Keep the prices simple. Most easy the same price for everything - except if it's a really nice fancy hard back or box set then I price undivdually (and am happy to let people haggle a bit on those). I tend to display the books by age. Put all picture books together, if you have loads put some on a table and put the rest upright in a plastic box that people can flip through and you can rotate stock through out the sale. Paperbacks for older children - if you aren't familar with that age group it might be worth having a quick check on line about what age a book is aimed at and keep ones for older children on a separate table. Some parents might not be happy with their 7 year old coming home with a copy of The Hunger Games but it's fine for a 12 year old. I have an 'older readers only' section usually.
Oh as someone else said - if a child is clutching a handful of coins that isn't quite enough.... just say "oh that's fine".

ExcellentLibris · 11/06/2018 23:56

Thanks so much, JiltedJohnsJulie, Clawdy, listsandbudgets, swivelchair, Avebury, SavoyCabbage, mrssmiling and bookmum08!

I'm sorry for not getting back and replying and thanking all of you sooner - that pesky Real Life had other ideas.

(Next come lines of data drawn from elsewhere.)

(* ===== verification/_CoqProject ===== *)
-Q . S2P
Prelude.v
Word.v
Types.v
Dll.v
Kernel.v
Scheduler.v
SchedulerProofs.v
Slot.v
SlotProofs.v
Hal.v
ProcessManager.v
ProcessManagerProofs.v
Node.v
NodeProofs.v
Queues.v
QueueProofs.v
Notification.v
IpcPort.v
IpcProofs.v
MemoryTypes.v
PageWalk.v
Memory.v
MemoryProofs.v
Aarch64Memory.v
Aarch64MemoryProofs.v
Generic.v
Pcb.v
PcbProofs.v
AddressSpace.v
AddressSpaceProofs.v
Devices.v
Reclamation.v
KernelCall.v
ReclamationProofs.v
GenericProofs.v
DeviceProofs.v
Lock.v
LockProofs.v
CString.v
Print.v
PrintProofs.v
Logger.v
Version.v
Boot.v
BootProofs.v
ResultLib.v
ResultProofs.v
FairnessProofs.v
ReadyQueueInvariant.v
BootTermination.v
MemoryMap.v
DeviceTree.v
CpuTopology.v
DeviceTreeProofs.v
DeviceTreeSpec.v
DeviceTreeRoundtrip.v
CpuTopologyProofs.v
ElfLoader.v
ElfProofs.v
BootProtocol.v
BootProtocolProofs.v
Bus.v
Acpi.v
Platform.v
Apic.v
AcpiProofs.v
ApicProofs.v
SmpProofs.v
Interrupt.v
InterruptProofs.v
Gic.v
GicProofs.v
SmpBoot.v
Aarch64Process.v
Cpu.v
VmcsField.v
Vmx.v
Serial.v
Startup.v
StartupProofs.v
(* ===== verification/Kernel.v ===== *)
(** The kernel's data and the effect every operation of it runs in.

    C++ objects live in typed heaps, one finite map per class, keyed by the
    object's address; a pointer is an address, a nullable pointer an [option].
    Capability slots are embedded in other objects, so their address
    ([slot_ref]) names the enclosing object and the place in it.  Reading or
    writing through an address that holds no object of the class is
    [Undefined], like every other behaviour C++ leaves undefined; an error
    the code reports is a value of [result].

    Sources: src/src/kernel/include/kernel/capability/capability_component.hpp,
    capability_node.hpp, ipc_port.hpp, notification_port.hpp, process/process.hpp,
    process/cpu.hpp, process/scheduler.hpp, process/process_manager.hpp,
    ipc/ipc_buffer.hpp, ipc/notification.hpp,
    interrupt/irq_notification_handlers.hpp and process/reclamation.cpp. *)

From S2P Require Import Prelude Word Types Dll.

(** ** Build configuration

    What the build system or the hardware fixes: [SMP_ENABLED] of config.hpp,
    the number of cores, the sizes of the object layouts the sources do not
    spell out, the words a C++ local array holds before it is written, what the
    interrupt controllers answer when an interrupt is sent to a core
    ([ipi_status]), masked or unmasked ([irq_status]) or completed
    ([eoi_status]), what a device answers to a read of a port, the physical
    address of the kernel's own page table, and how a core that another one waits
    for enters the kernel ([None]: it never does). *)
Class config := {
  SMP_ENABLED : bool;
  expected_core_count : Z;
  sizeof_process_control_block : Z;
  sizeof_ipc_port : Z;
  sizeof_notification_port : Z;
  sizeof_virtual_cpu_capability : Z;
  SUPPORT_2MiB_PAGE : bool;
  SUPPORT_1GiB_PAGE : bool;
  initial_floating_context : list Z;
  indeterminate : Z;
  ipi_status : Z → hal_result;
  irq_status : Z → hal_result;
  eoi_status : hal_result;
  port_input : Z → Z → Z;
  kernel_pml4 : Z;
  remote_entry : Z → option kernel_entry_type;
}.
Lemma queued_fresh s ps qs i l1 p l2 :
  sched_repr s ps qs → qs i = l1 ++ p :: l2 → p ∉ l1 ++ l2.
Proof.
  intros Hr Hqs. pose proof (repr_dlist _ _ _ Hr i) as Hd%dlist_NoDup.
  rewrite Hqs in Hd. apply NoDup_app_cons_notin in Hd. set_solver.
Qed.

Lemma queued_flag s ps qs i p v :
  sched_repr s ps qs → p ∈ qs i → ps !! p = Some v → is_in_ready_queue v = true.
Proof. intros Hr (w & Hw & _ & ? & _)%(repr_members _ _ _ Hr) Hv. congruence. Qed.

Lemma dequeued_insert p v ps :
  dequeued p (<[p := v <| next := None |> <| preview := None |> <| is_in_ready_queue := false |>]> ps).
Proof. eexists. by rewrite lookup_insert_eq. Qed.

Lemma schedule_take_spec c k s ps qs i p l :
  is_Some (cpu_local_variables k !! c) → sched_repr s ps qs →
  qs i = p :: l → (∀ j, i < j → qs j = []) →
  wp (schedule_take c i p)
     (λ r k', r = Ok p ∧
        sched_after c k ps (update_queue i l qs) (in_queues qs) (dequeued p) k')
     (with_sched c s ps k).
Proof.
  intros Hc Hr Hqs Hhigh.
  pose proof (repr_range _ _ _ Hr i ltac:(by rewrite Hqs)) as Hi.
  destruct (queued_links _ _ _ i [] p l Hr Hqs) as (v & Hv & (Hpr & _) & _ & Hnext).
  pose proof (repr_queue _ _ _ Hr i Hi) as Hq. rewrite Hqs in Hq.
  assert (Hhigh' : ∀ j, update_queue i l qs j ≠ [] → j ≤ i).
  { intros j Hj. destruct (decide (i < j)); [|lia].
    rewrite update_queue_ne, Hhigh in Hj by lia. done. }
  unfold schedule_take. sched_steps. rewrite Hnext.
  destruct l as [|h l]; cbn [head].
  - sched_steps. split; [done|]. do 2 eexists. split_and!; [done| | |apply dequeued_insert].
    + eapply (sched_repr_remove s ps qs _ _ i [] p []); try done; ksimpl_goal; try lia.
      * by rewrite insert_insert_eq.
      * frame_solve. by left.
      * set_solver.
      * set_solver.
      * intros. rewrite Hpr. auto.
    + frame_solve. exists i. rewrite Hqs. set_solver.
  - assert (Hne : p ∉ h :: l) by (eapply (queued_fresh s ps qs i []); eauto).
    destruct (queued_links _ _ _ i [p] h l Hr Hqs) as (w & Hw & (_ & Hin & _) & _ & Hnw).
    assert (p ≠ h) by set_solver.
    sched_steps. split; [done|]. do 2 eexists. split_and!; [done| | |apply dequeued_insert].
    + eapply (sched_repr_remove s ps qs _ _ i [] p (h :: l)); try done; ksimpl_goal; try lia.
      * frame_solve; auto.
      * intros y Hy. assert (y ≠ p) by (by intros ->). links_solve.
      * intros y v' Hy. assert (y ≠ p) by (by intros ->). intros Hv'.
        destruct (decide (y = h)) as [->|]; lookup_simpl; [by simplify_eq|].
        eapply queued_flag; eauto. rewrite Hqs. set_solver.
      * intros. rewrite Hpr. auto.
    + frame_solve; exists i; rewrite Hqs; set_solver.
Qed.
(* ===== verification/Hal.v ===== *)
(** The hardware abstraction layer for x86-64, as far as the kernel's core logic
    observes it: message registers and contexts
    (src/src/hal/x86_64/process/process_manager.cpp), the core-local variables
    (src/src/hal/x86_64/arch/cpu.cpp), floating-point contexts
    (src/src/hal/x86_64/include/hal/x86_64/arch/floating_point.hpp) and the
    inter-processor interrupts (src/src/hal/x86_64/interrupt/interrupt.cpp). *)

From S2P Require Import Prelude Word Types Dll Kernel.

(** ** Registers *)

Module register_index.
Definition RAX : Z := 0.
Definition RBX : Z := 1.
Definition RCX : Z := 2.
Definition RDX : Z := 3.
Definition RDI : Z := 4.
Definition RSI : Z := 5.
Definition RBP : Z := 6.
Definition R8 : Z := 7.
Definition R9 : Z := 8.
Definition R10 : Z := 9.
Definition R11 : Z := 10.
Definition R12 : Z := 11.
Definition R13 : Z := 12.
Definition R14 : Z := 13.
Definition R15 : Z := 14.
Definition RIP : Z := 15.
Definition CS : Z := 16.
Definition RFLAGS : Z := 17.
Definition RSP : Z := 18.
Definition SS : Z := 19.
Definition GS_BASE : Z := 20.
Definition FS_BASE : Z := 21.
Definition ENTER_FROM : Z := 22.
End register_index.
Import register_index.

(** [context_entry] *)
Definition ENTRY_NONE : Z := 0.
Definition ENTRY_SYSCALL : Z := 1.
Definition ENTRY_INTERRUPT : Z := 2.

(** [registers[i]] of a [hardware_context]. *)
Definition get_register (regs : list Z) (i : Z) : option Z := regs !! Z.to_nat i.
Definition set_register (i v : Z) (regs : list Z) : list Z := <[Z.to_nat i := v]> regs.

(** The register that carries message register [index]; the others are in the
    IPC buffer. *)
Definition message_register_index (index : Z) : option Z :=
  match index with
  | 0 => Some RDI | 1 => Some RSI | 2 => Some RDX | 3 => Some R8 | 4 => Some R9
  | 5 => Some R10 | 6 => Some R12 | 7 => Some R13 | 8 => Some R14 | 9 => Some R15
  | _ => None
  end.

Definition get_message_register (target_process index : Z) : M (result Z hal_error) :=
  tp ← load processes target_process;
  match message_register_index index with
  | Some r => v ← defined (get_register (registers tp) r); mret (Ok v)
  | None =>
      match buffer tp with
      | None => fail HE_NO_SUCH_ADDRESS
      | Some b =>
          buf ← load ipc_buffers b;
          v ← defined (messages buf !! Z.to_nat index); mret (Ok v)
      end
  end.

(** [target_process.buffer->set_message(index, value)]. *)
Definition set_message (b index value : Z) : M unit :=
  buf ← load ipc_buffers b;
  defined (messages buf !! Z.to_nat index);;
  modify ipc_buffers b (λ buf, buf <| messages ::= <[Z.to_nat index := value]> |>).

Definition configure_message_register (target_process index value : Z) : M hal_result :=
  tp ← load processes target_process;
  match message_register_index index with
  | Some r => modify processes target_process (λ p, p <| registers ::= set_register r value |>);; ok
  | None =>
      match buffer tp with
      | None => fail HE_NO_SUCH_ADDRESS
      | Some b => set_message b index value;; ok
      end
  end.

Definition general_register_index (type : register_type) : Z :=
  match type with
  | RT_INSTRUCTION_POINTER => RIP
  | RT_STACK_POINTER => RSP
  | RT_THREAD_LOCAL_BASE => GS_BASE
  end.

Definition get_general_register (target_process : Z) (type : register_type) : M (result Z hal_error) :=
  tp ← load processes target_process;
  v ← defined (get_register (registers tp) (general_register_index type)); mret (Ok v).

Definition configure_general_register (target_process : Z) (type : register_type) (value : Z)
    : M hal_result :=
  modify processes target_process
    (λ p, p <| registers ::= set_register (general_register_index type) value |>);; ok.

(** Called on a stopped context: the two bytes of [syscall] are executed again. *)
Definition SYSCALL_INSTRUCTION_BYTES : Z := 2.
Definition restart_syscall (target : Z) : M unit :=
  tp ← load processes target;
  rip ← defined (get_register (registers tp) RIP);
  modify processes target
    (λ p, p <| registers ::= set_register RIP (wsub rip SYSCALL_INSTRUCTION_BYTES) |>).

Definition is_valid_user_address (address : Z) : bool :=
  (0 <=? address) && (address <? 0x00007fffffffffff).

(** ** Contexts *)

(** [segment_selector] *)
Definition KERNEL_CS : Z := 0x08.
Definition KERNEL_DS : Z := 0x10.
Definition USER_DS : Z := 0x20.
Definition USER_CS : Z := 0x28.

(** The context [init_hardware_context] writes, and its answer. *)
Definition init_hardware_context (mode : cpu_mode) : list Z * hal_result :=
  let context := replicate (Z.to_nat HARDWARE_CONTEXT_SIZE) 0 in
  match mode with
  | CM_KERNEL =>
      (set_register FS_BASE 0xdeadc0de (set_register SS KERNEL_DS (set_register RSP 0
        (set_register CS KERNEL_CS (set_register RFLAGS 0x202 context)))), Ok tt)
  | CM_USER =>
      (set_register FS_BASE 0xfeedface (set_register SS (Z.lor USER_DS 3) (set_register RSP 0
        (set_register CS (Z.lor USER_CS 3) (set_register RFLAGS 0x202 context)))), Ok tt)
  | _ => (context, Err HE_ILLEGAL_ARGUMENT)
  end.

(** A request to the hardware, in the order they are made. *)
Definition emit (e : hal_event) : M unit := updates (λ k, k <| events ::= λ l, l ++ [e] |>).

Section hal.
Context `{config}.

(** The registers of the core that runs. *)
Definition this_core : M hal_core := c ← reads current_core; load hal_cores c.
Definition modify_core (f : hal_core → hal_core) : M unit :=
  c ← reads current_core; modify hal_cores c f.

Definition configure_floating_context (target : Z) : M hal_result :=
  modify processes target (λ p, p <| floating_registers := initial_floating_context |>);; ok.

(** [xsaveopt64]/[xrstor64] copy the unit's state to and from memory. *)
Definition switch_floating_context (preview_process next_process : Z) : M unit :=
  mask ← reads x_save_mask;
  if mask =? 0 then mret tt
  else
    core ← this_core;
    modify processes preview_process (λ p, p <| floating_registers := floating_unit core |>);;
    np ← load processes next_process;
    modify_core (λ c, c <| floating_unit := floating_registers np |>).

Definition ADDRESS_SPACE_OWNERS_PML4_INDEX : Z := 511.
Definition read_address_space_owners (page_table_address : Z) : M Z :=
  load memory_words (page_table_address + 8 * ADDRESS_SPACE_OWNERS_PML4_INDEX).
Definition write_address_space_owners (page_table_address owners : Z) : M unit :=
  modify memory_words (page_table_address + 8 * ADDRESS_SPACE_OWNERS_PML4_INDEX) (λ _, owners).

Definition switch_context (preview_process next_process : Z) : M hal_result :=
  switch_floating_context preview_process next_process;;
  np ← load processes next_process;
  fs ← defined (get_register (registers np) FS_BASE);
  gs ← defined (get_register (registers np) GS_BASE);
  modify_core (λ c, c <| fs_base := fs |> <| user_gs_base := gs |>);;
  core ← this_core;
  let current_cr3 := cr3 core in
  root ← load slots (process_slot_ref next_process ROOT_ADDRESS_SPACE);
  let next_pml4 := data_0 (data root) in
  if next_pml4 =? 0 then fail HE_NO_SUCH_ADDRESS
  else if current_cr3 =? next_pml4 then ok
  else
    current_owner ← defined (shl 1 (Z.land (core_affinity np) (WORD_BITS - 1)));
    (if SMP_ENABLED then
       owners ← read_address_space_owners next_pml4;
       write_address_space_owners next_pml4 (Z.lor owners current_owner)
     else mret tt);;
    modify_core (λ c, c <| cr3 := next_pml4 |>);;
    (if SMP_ENABLED then
       owners ← read_address_space_owners current_cr3;
       write_address_space_owners current_cr3 (Z.land owners (2 ^ 64 - 1 - current_owner))
     else mret tt);;
    ok.

(** ** Cores *)

(** The core-local variables are named by their index, the address [GS] holds. *)
Definition current_local_variable : M (result Z hal_error) :=
  core ← this_core;
  if negb (fs_gs_base_enabled core) then fail HE_INIT_FIRST
  else match gs_base core with
       | None => fail HE_NO_SUCH_ADDRESS
       | Some local_variable => mret (Ok local_variable)
       end.

Definition current_core_number : M (result Z hal_error) :=
  let? local_variable := current_local_variable in
  lv ← load cpu_local_variables local_variable; mret (Ok (core_number lv)).

Definition core_count : Z := if SMP_ENABLED then expected_core_count else 1.

(** The command is written to the local APIC, which delivers it to the receiving
    core at a later step or lets the wait for its delivery time out. *)
Definition send_ipi (type : ipi_type) (core_number : Z) : M hal_result :=
  if (0 <=? core_number) && (core_number <? CPU_COUNT_MAX) then
    emit (EV_IPI type core_number);;
    mret (ipi_status core_number)
  else undefined.

End hal.

(** * Properties

    Correctness of the message registers: the ten machine registers and
    the IPC buffer form one array of words per process. *)

(** Message register [i] of process [p] holds [v]. *)
Definition readable (k : kernel) (p i v : Z) : Prop := answers (get_message_register p i) k (Ok v).

(** Distinct message registers are distinct machine registers. *)
Lemma message_register_index_inj i j r :
  message_register_index i = Some r → message_register_index j = Some r → i = j.
Proof. unfold message_register_index. repeat case_match; intros; simplify_eq; done. Qed.

Lemma message_register_index_range i r :
  message_register_index i = Some r → 0 ≤ r < HARDWARE_CONTEXT_SIZE ∧ 0 ≤ i.
Proof. unfold message_register_index. repeat case_match; intros; simplify_eq; by vm_compute. Qed.

(** Where a message register lives, and what it holds. *)
Lemma readable_spec k p i v :
  readable k p i v ↔
  ∃ tp, processes k !! p = Some tp ∧
    match message_register_index i with
    | Some r => registers tp !! Z.to_nat r = Some v
    | None => ∃ b buf, buffer tp = Some b ∧ ipc_buffers k !! b = Some buf ∧
                       messages buf !! Z.to_nat i = Some v
    end.
Proof.
  unfold readable, answers, get_message_register, mbind, M_bind, load, defined, get_register,
    mret, M_ret, fail. split.
  - destruct (processes k !! p) as [tp|]; [|done]. intros Hr. exists tp. split; [done|].
    destruct (message_register_index i) as [r|].
    + destruct (registers tp !! Z.to_nat r); naive_solver.
    + destruct (buffer tp) as [b|]; [|done]. destruct (ipc_buffers k !! b) as [buf|] eqn:Hb; [|done].
      destruct (messages buf !! Z.to_nat i) eqn:Hm; naive_solver.
  - intros (tp & -> & Hr). destruct (message_register_index i) as [r|]; [by rewrite Hr|].
    destruct Hr as (b & buf & -> & -> & Hm). by rewrite Hm.
Qed.

(** Two processes with different IPC buffers. *)
Definition separate_buffers (k : kernel) (p q : Z) : Prop :=
  ∀ v w b, processes k !! p = Some v → processes k !! q = Some w →
           buffer v = Some b → buffer w ≠ Some b.

Section configure.
Context (k : kernel) (p i v0 v : Z) (Hi : 0 ≤ i) (Hr : readable k p i v0).

(** The state after the write: one word of the register file or of the buffer. *)
Definition message_written (k' : kernel) : Prop :=
  readable k' p i v ∧
  (∀ j w, 0 ≤ j → j ≠ i → readable k p j w → readable k' p j w) ∧
  (∀ q j w, q ≠ p → separate_buffers k p q → readable k q j w → readable k' q j w) ∧
  k' = k <| processes := processes k' |> <| ipc_buffers := ipc_buffers k' |> ∧
  link_frame (λ x, x <| registers := [] |>) (λ q, q = p) (processes k) (processes k').

Lemma configure_message_register_spec :
  wp (configure_message_register p i v) (λ r k', r = Ok tt ∧ message_written k') k.
Proof.
  apply readable_spec in Hr as (tp & Htp & Hv). unfold configure_message_register. wp_steps.
  destruct (message_register_index i) as [r|] eqn:Hri.
  - wp_steps. split; [done|]. split_and!.
    + apply readable_spec. eexists. split; [lookup_solve|]. rewrite Hri. ksimpl_goal.
      unfold set_register. apply list_lookup_insert_eq. by apply lookup_lt_Some in Hv.
    + intros j w Hj Hne (tp' & Htp' & Hw)%readable_spec. simplify_eq. apply readable_spec.
      eexists. split; [lookup_solve|]. ksimpl_goal.
      destruct (message_register_index j) as [r'|] eqn:Hrj; [|done].
      unfold set_register. rewrite list_lookup_insert_ne; [done|]. intros Heq.
      apply message_register_index_range in Hri as Hr1.
      apply message_register_index_range in Hrj as Hr2.
      apply Hne. apply (message_register_index_inj _ _ r'); [done|]. rewrite Hri. f_equal. lia.
    + intros q j w Hq _ (tp' & Htp' & Hw)%readable_spec. apply readable_spec.
      exists tp'. split; [lookup_solve|]. done.
    + by destruct k.
    + ksimpl_goal. frame_solve; auto.
  - destruct Hv as (b & buf & Hb & Hbuf & Hm). rewrite Hb. unfold set_message. wp_steps.
    split; [done|]. split_and!.
    + apply readable_spec. exists tp. split; [lookup_solve|]. rewrite Hri.
      eexists b, _. split; [done|]. split; [lookup_solve|]. ksimpl_goal.
      apply list_lookup_insert_eq. by apply lookup_lt_Some in Hm.
    + intros j w Hj Hne (tp' & Htp' & Hw)%readable_spec. simplify_eq. apply readable_spec.
      exists tp. split; [lookup_solve|]. destruct (message_register_index j) eqn:Hrj; [done|].
      destruct Hw as (b' & buf' & ? & ? & Hw). assert (b' = b) as -> by congruence. simplify_eq.
      eexists b, _. split; [done|]. split; [lookup_solve|]. ksimpl_goal.
      rewrite list_lookup_insert_ne; [done|lia].
    + intros q j w Hq Hsep (tp' & Htp' & Hw)%readable_spec. apply readable_spec.
      exists tp'. split; [lookup_solve|]. destruct (message_register_index j); [done|].
      destruct Hw as (b' & buf' & Hb' & ? & Hw).
      assert (b ≠ b') by (intros <-; by eapply Hsep).
      eexists b', _. split; [done|]. split; [lookup_solve|]. done.
    + by destruct k.
    + apply link_frame_refl.
Qed.
End configure.

(** A process with registers and a buffer at address 9. *)
Definition example_messages : kernel :=
  initial_kernel
    <| processes := {[1 := initial_process <| buffer := Some 9 |>; 2 := initial_process]} |>
    <| ipc_buffers := {[9 := MkIpcBuffer (replicate 494 7) [] 0 0]} |>.

(** The message registers of a process form an array.  Writing a register
    that can be read, whether a machine register carries it or a word of the IPC
    buffer, succeeds; reading it back gives the value written; every other
    message register, of this process and of every process that does not share
    its buffer, keeps its value, and nothing but the registers of the process and
    the IPC buffers changes. *)
Theorem message_register_roundtrip k p i v0 v :
  0 ≤ i → readable k p i v0 →
  wp (configure_message_register p i v) (λ r k', r = Ok tt ∧ message_written k p i v k') k.
Proof. apply configure_message_register_spec. Qed.

Lemma message_register_roundtrip_witness :
  wp (configure_message_register 1 11 42)
     (λ r k', r = Ok tt ∧ message_written example_messages 1 11 42 k') example_messages ∧
  wp (configure_message_register 2 3 42)
     (λ r k', r = Ok tt ∧ message_written example_messages 2 3 42 k') example_messages.
Proof.
  split.
  - apply (message_register_roundtrip example_messages 1 11 7 42); [lia|reflexivity].
  - apply (message_register_roundtrip example_messages 2 3 0 42); [lia|reflexivity].
Defined.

I really like those suggestions. It turns out the Fair Committee may have other ideas, but I'll do what I can!

To my horror, I hadn't thought about the involvement of the kids at all, even though the fair should really be all about them (with fundraising coming second). Will definitely push for that and make sure we let kids who are short of the dosh have the book :)

Also, I've been checking out other book stalls in my town (half the schools have autumn fairs and ours isn't until Spring) and have noticed that the most organised-looking stalls have the following in common:

The same, low pricing scheme for all books (as suggested above) - something along the lines of $1/book, 50c/kid book. Some of the better-off schools have upscale magazines, as well, for 3-for-50c.

Generous aisles between rows of trestles, which are arranged to keep people flowing without blind corners. (One school had a spot in a vast school hall and had a square ring of trestles with all volunteer staff in the centre).

Keep books together by genre in cardboard fruit boxes (with spines facing up and big labels on the boxes/tables).

Absolutely noone has been selling music or posters or anything peripheral like that. And noone seems to sell old reference books (dictionaries, encyclopedias).

I've been told we need six adult volunteers, so I went around and nabbed them before other stalls snapped them up - I'll keep communicating with them as we go, because there's nothing like a keen bookstall volunteer who is on the same page :)

Thanks again! :)

OP posts:
Ouroboros · 28/06/2018 23:51

I help out at children's book swaps and we split things up into age categories so picture books, early readers, junior fiction and YA. Fact books are separate, and we normally bung all the neverending series like Rainbow Fairies and Beast Quest etc together. It is very satisfying watching the kids find the books they want.